Employees fight fat bold rats any way they can

Employees accused the restaurant chain of prioritizing financial gain over their personal safety (stock image).
Employees accused the restaurant chain of prioritizing financial gain over their personal safety (stock image).  © imago images / ZUMA Wire

According to Ruiz and his colleagues, the rats became bolder and bolder – not to mention fatter and fatter. They seemed to be multiplying. The staff tried to protect the avocados by moving them into the cooler and cleaning more often.

But their efforts were in vain. They said they had to resort to any method possible to fight the infestation: stomping on the rodents, dropped boxes on them, and even battering them with brooms. But the onslaught continued.

"The whole situation seemed crazy to us, we definitely felt it was incorrect to keep the store open while all of this was happening," Ruiz said.

He criticized Chipotle for allowing workers to be subjected to such dangerous conditions and accused the company of being careless: "As long as they’re making money, they don’t really care what else happens."

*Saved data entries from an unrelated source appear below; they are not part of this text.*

(** On the elements that satisfy [P] the comparator decides a transitive
    order [before]. *)
Variable P : A -> Prop.
Variable before : A -> A -> Prop.
Hypothesis before_trans :
  forall x y z, before x y -> before y z -> before x z.
Hypothesis after_false :
  forall x y, P x -> P y -> after x y = false -> before x y.
Hypothesis after_true :
  forall x y, P x -> P y -> after x y = true -> before y x.

Lemma insert_sorted (x : A) (l : list A) :
  P x -> Forall P l ->
  StronglySorted before l -> StronglySorted before (insert after x l).
Proof.
  intros Hx Hl Hs. induction Hs as [|y l Hs IH Hy]; simpl.
  - constructor; constructor.
  - inversion Hl as [|? ? Py Pl]; subst.
    destruct (after x y) eqn:E.
    + constructor; [now apply IH|].
      eapply Permutation_Forall; [symmetry; apply insert_perm|].
      constructor; [now apply after_true|assumption].
    + assert (Hxy : before x y) by now apply after_false.
      constructor; [now constructor|].
      constructor; [assumption|].
      eapply Forall_impl; [|exact Hy].
      intros z Hz. now apply before_trans with y.
Qed.

Lemma sort_sorted (l : list A) :
  Forall P l -> StronglySorted before (sort after l).
Proof.
  induction 1 as [|x l Hx Hl IH]; simpl; [constructor|].
  apply insert_sorted; [assumption| |assumption].
  now apply sort_Forall.
Qed.
End StableSort.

Chipotle disputed Ruiz's claims in a statement and speculated that the rats must have come from somewhere around the restaurant.

In the end, the store located in Broadway near West 169th Street in Washington Heights was closed for deep cleaning after the manager was bitten on the hand on November 23.

But the cleaning wasn't enough. The rats kept coming, and employees said it was only when the rats chewed through the wires that powered the ordering system that the location was shut for good.